Сию догадку подтвердил и вопрос Александра Павловича о том, было ли опасным покушение на жизнь Наполеона в Вене во время военного парада.

– Да, если что-либо произойдет с моим братом императором Наполеоном… – повторил Александр Павлович и неожиданно закончил: – Не окажутся ли господа, о которых я вам говорил, так уж неправы в своих суждениях о будущем наших стран?

В этом месте беседы Коленкур и увидел возможность обозначить свою тему.

– Слава Богу. – сказал он. – что император подумал, наконец, о том, чтобы упрочить свое и своей империи будущее.

Сказал будто и без явной связи с тем, что тревожило царя, но лучшего момента, как оказалось, нельзя было придумать, чтобы передать то, что ему было поручено сказать.

Александр Павлович тотчас понял, о чем речь – с Коленкуром в приватных беседах они и без указаний на сей счет его превосходительства Шампаньи не один раз касались сей щекотливой темы. Но всегда разговор очень быстро сводился к тому, что окончательное решение – за императрицей-матерью.

– Ах да, – быстро подхватил царь слова своего друга-посла. – Перед тем, как отправиться в Тверь, я, как и обещал вам, Арман, сызнова говорил с матушкой на интересующую нас тему. Но, как всегда, разговор с нею для меня – запутанный лабиринт. Вот уж она совсем будто бы согласна и возражений – никаких. Только в последний раз маман выдвинула условие: Анна не перейдет в католицизм, останется православной. А раз так, будет ли у нее в Париже своя дворцовая церковь и свой священник? И даст ли император Франции по сему поводу письменное свое свидетельство?

Колен кур тут же с готовностью попросил уверить императрицу в том, что ее условия в отношении вероисповедания, разумеется, будут удовлетворены.

– В том и я уверял маман, – подхватил Александр Павлович. – Однако в ответ у нее родилось другое рассуждение: отчего императору Франции было не сделать своевременно предложение великой княжне Екатерине? Ее ум, характер, годы – все было бы более подходящим. А Анна же – совсем молода, еще ребенок. И как бы ни обсуждались теперь условия брака, мне думается, маман будет склоняться к тому, чтобы несколько повременить с замужеством. Ну, скажем, отложить брак по крайней мере на год.

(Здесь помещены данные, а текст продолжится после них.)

Definition authorize_nonce_account (env : Environment) (account : BorrowedAccount)
    (nonce_authority : Pubkey) (signers : gset Pubkey) : TxM unit :=
  if is_writable account then
    let? versions := get_state account in
    match authorize versions signers nonce_authority with
    | Ok versions => set_state account versions
    | Err NonceUninitialized => fail_with_key env account InvalidAccountData
    | Err (NonceMissingRequiredSignature _) => fail MissingRequiredSignature
    | Panic => panic
    end
  else fail_with_key env account InvalidArgument.

(** ** The entrypoint *)

Definition DEFAULT_COMPUTE_UNITS : Z := 150.

(** The address of the [i]-th instruction account, checked against a seed. *)
Definition instruction_address (ic : InstructionContext) (i : IndexOfAccount)
    (with_seed : option (Pubkey * Bytes * Pubkey)) : TxM Address :=
  let? key := query (key_of_instruction_account ic i) in
  lift (Address_create key with_seed).

(** [recent_blockhashes] of the sysvar cache, which must not be empty. *)
Definition check_recent_blockhashes (env : Environment) (ic : InstructionContext)
    (i : IndexOfAccount) : TxM unit :=
  let? recent_blockhashes :=
    query (get_sysvar_with_account_check.recent_blockhashes (env_sysvar_cache env) ic i) in
  match recent_blockhashes with
  | [] => fail (SystemError.into SystemError.NonceNoRecentBlockhashes)
  | _ => ret tt
  end.

Definition upgrade_nonce_account (nonce_account : BorrowedAccount) : TxM unit :=
  let? acc := query (borrowed nonce_account) in
  if bool_decide (acc_owner acc = system_program_id) then
    if is_writable nonce_account then
      let? nonce_versions := get_state nonce_account in
      match upgrade nonce_versions with
      | None => fail InvalidArgument
      | Some nonce_versions => set_state nonce_account nonce_versions
      end
    else fail InvalidArgument
  else fail InvalidAccountOwner.

(** The body of the [match] on the instruction. *)
Definition dispatch (env : Environment) (ic : InstructionContext) (signers : gset Pubkey)
    (instruction : SystemInstruction) : TxM unit :=
  match instruction with
  | CreateAccount lamports space owner =>
      lift (check_number_of_instruction_accounts ic 2) ;?
      let? to_address := instruction_address ic 1 None in
      create_account env ic 0 1 to_address lamports space owner signers
  | CreateAccountWithSeed base seed lamports space owner =>
      lift (check_number_of_instruction_accounts ic 2) ;?
      let? to_address := instruction_address ic 1 (Some (base, seed, owner)) in
      create_account env ic 0 1 to_address lamports space owner signers
  | Assign owner =>
      lift (check_number_of_instruction_accounts ic 1) ;?
      borrowing (try_borrow_instruction_account ic 0) (fun account =>
        let? address := instruction_address ic 0 None in
        assign account address owner signers)
  | Transfer lamports =>
      lift (check_number_of_instruction_accounts ic 2) ;?
      transfer env ic 0 1 lamports
  | TransferWithSeed lamports from_seed from_owner =>
      lift (check_number_of_instruction_accounts ic 3) ;?
      transfer_with_seed env ic 0 1 from_seed from_owner 2 lamports
  | AdvanceNonceAccount =>
      lift (check_number_of_instruction_accounts ic 1) ;?
      borrowing (try_borrow_instruction_account ic 0) (fun me =>
        check_recent_blockhashes env ic 1 ;?
        advance_nonce_account env me signers)
  | WithdrawNonceAccount lamports =>
      lift (check_number_of_instruction_accounts ic 2) ;?
      let? _recent_blockhashes :=
        query (get_sysvar_with_account_check.recent_blockhashes (env_sysvar_cache env) ic 2) in
      let? rent := query (get_sysvar_with_account_check.rent (env_sysvar_cache env) ic 3) in
      withdraw_nonce_account env ic 0 lamports 1 rent signers
  | InitializeNonceAccount authorized =>
      lift (check_number_of_instruction_accounts ic 1) ;?
      borrowing (try_borrow_instruction_account ic 0) (fun me =>
        check_recent_blockhashes env ic 1 ;?
        let? rent := query (get_sysvar_with_account_check.rent (env_sysvar_cache env) ic 2) in
        initialize_nonce_account env me authorized rent)
  | AuthorizeNonceAccount nonce_authority =>
      lift (check_number_of_instruction_accounts ic 1) ;?
      borrowing (try_borrow_instruction_account ic 0) (fun me =>
        authorize_nonce_account env me nonce_authority signers)
  | UpgradeNonceAccount =>
      lift (check_number_of_instruction_accounts ic 1) ;?
      borrowing (try_borrow_instruction_account ic 0) upgrade_nonce_account
  | Allocate space =>
      lift (check_number_of_instruction_accounts ic 1) ;?
      borrowing (try_borrow_instruction_account ic 0) (fun account =>
        let? address := instruction_address ic 0 None in
        allocate account address space signers)
  | AllocateWithSeed base seed space owner =>
      lift (check_number_of_instruction_accounts ic 1) ;?
      borrowing (try_borrow_instruction_account ic 0) (fun account =>
        let? address := instruction_address ic 0 (Some (base, seed, owner)) in
        allocate_and_assign account address space owner signers)
  | AssignWithSeed base seed owner =>
      lift (check_number_of_instruction_accounts ic 1) ;?
      borrowing (try_borrow_instruction_account ic 0) (fun account =>
        let? address := instruction_address ic 0 (Some (base, seed, owner)) in
        assign account address owner signers)
  end.
Lemma get_signers_loop_spec tc ias result signers key :
  get_signers_loop tc ias result = Ok signers ->
  key ∈ signers <->
  key ∈ result \/ exists ia, ia ∈ ias /\ ia_is_signer ia = true /\
    get_key_of_account_at_index (index_in_transaction ia) tc = Ok key.
Proof.
  revert result. induction ias as [|ia ias IH]; intros result H; simpl in H.
  { simplify_eq. split; [by left|]. intros [|(? & ?%elem_of_nil & _)]; done. }
  destruct (ia_is_signer ia) eqn:Hs.
  - destruct (get_key_of_account_at_index _ tc) as [k| |] eqn:Hk; simpl in H; try done.
    apply IH in H. rewrite H, elem_of_union, elem_of_singleton. split.
    + intros [[->|]|(ia' & Hin & Hia)]; [right; exists ia; split; [set_solver|done]|by left|].
      right. exists ia'. split; [set_solver|done].
    + intros [|(ia' & [->|Hin]%elem_of_cons & Hia & Hk')]; [by left; right|left; left; congruence|].
      right. eauto.
  - apply IH in H. rewrite H. split.
    + intros [|(ia' & Hin & Hia)]; [by left|]. right. exists ia'. split; [set_solver|done].
    + intros [|(ia' & [->|Hin]%elem_of_cons & Hia & Hk')]; [by left|congruence|]. right. eauto.
Qed.

Lemma get_signers_spec ic tc signers key :
  get_signers ic tc = Ok signers -> key ∈ signers <-> signed ic tc key.
Proof.
  intros H. rewrite (get_signers_loop_spec _ _ _ _ key H). unfold signed.
  split; [intros [?%elem_of_empty|]; done|by right].
Qed.
Lemma allocate_same_lamports ba ad space signers : keeps same_lamports (allocate ba ad space signers).
Proof. unfold allocate. keeps. Qed.
Lemma assign_same_lamports ba ad owner signers : keeps same_lamports (assign ba ad owner signers).
Proof. unfold assign. keeps. Qed.
#[local] Hint Resolve allocate_same_lamports assign_same_lamports : keeps.
Lemma allocate_and_assign_same_lamports ba ad space owner signers :
  keeps same_lamports (allocate_and_assign ba ad space owner signers).
Proof. unfold allocate_and_assign. keeps. Qed.
Lemma instruction_address_same_lamports ic i ws : keeps same_lamports (instruction_address ic i ws).
Proof. unfold instruction_address. keeps. Qed.
Lemma check_recent_blockhashes_same_lamports env ic i :
  keeps same_lamports (check_recent_blockhashes env ic i).
Proof. unfold check_recent_blockhashes. keeps. Qed.
Lemma advance_same_lamports env ba signers : keeps same_lamports (advance_nonce_account env ba signers).
Proof. unfold advance_nonce_account, fail_with_key. keeps. Qed.
Lemma initialize_same_lamports env ba k r : keeps same_lamports (initialize_nonce_account env ba k r).
Proof. unfold initialize_nonce_account, fail_with_key. keeps. Qed.
Lemma authorize_same_lamports env ba k signers :
  keeps same_lamports (authorize_nonce_account env ba k signers).
Proof. unfold authorize_nonce_account, fail_with_key. keeps. Qed.
Lemma upgrade_same_lamports ba : keeps same_lamports (upgrade_nonce_account ba).
Proof. unfold upgrade_nonce_account. keeps. Qed.
Lemma withdraw_signer_same_lamports env ba l r : keeps same_lamports (withdraw_signer env ba l r).
Proof. unfold withdraw_signer. keeps. Qed.

#[local] Hint Resolve allocate_and_assign_same_lamports instruction_address_same_lamports
  check_recent_blockhashes_same_lamports advance_same_lamports initialize_same_lamports
  authorize_same_lamports upgrade_same_lamports withdraw_signer_same_lamports : keeps.

(** Runs that return conserve the total. *)
Definition conserves {A} (m : TxM A) : Prop :=
  forall tc a tc', m tc = (Ok a, tc') -> total_lamports tc' = total_lamports tc.

Lemma conserves_keeps {A} (m : TxM A) : keeps same_lamports m -> conserves m.
Proof. intros Hk tc a tc'. by apply keeps_run_total. Qed.

Lemma conserves_bind {A B} (m : TxM A) (f : A -> TxM B) :
  conserves m -> (forall a, conserves (f a)) -> conserves (bind m f).
Proof.
  intros Hm Hf tc b tc' (a & tc1 & H1 & H2)%bind_ok_inv.
  apply Hm in H1. apply Hf in H2. congruence.
Qed.

Lemma transfer_verified_conserves ic i j l : conserves (transfer_verified ic i j l).
Proof.
  intros tc [] tc' (u & tc1 & H1 & H2)%bind_ok_inv.
  apply (borrowing_total _ _ _ _ _ _ (- l)) in H1.
  - apply (borrowing_total _ _ _ _ _ _ l) in H2; [lia|]. intros ba s s' Hr.
    by apply checked_add_lamports_total in Hr.
  - intros ba s s' Hr. inv_ok Hr.
    match goal with H : checked_sub_lamports _ _ _ = _ |- _ => apply checked_sub_lamports_total in H end.
    lia.
Qed.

Итак, ничего не было отвечено определенного. Не был произнесен отказ напрямую. Но в мягкой форме это был скорее всего отказ. Из разговора доверительного, дружеского, как сделал для себя вывод французский посол, открывалось непростое положение, в котором находился теперь российский император. Положение между двух опасных лагерей. Один из них – гвардия, армия, наконец, министерство иностранных дел во главе с графом Румянцевым, – старался укрепить политику царя. Другой лагерь, опирающийся на настроения Твери и Гатчины, пытался столкнуть императора с выбранного им пути.

«Непростые препятствия ставила судьба перед обоими императорами, – подумал Коленкур. – Сложности у них были разные, да и опыт, характеры и цели у каждого свои. Но за личными трудностями одного и другого могла вырисовываться общая и страшная для обоих стран беда – война. И эту беду ни в коем случае нельзя было допустить».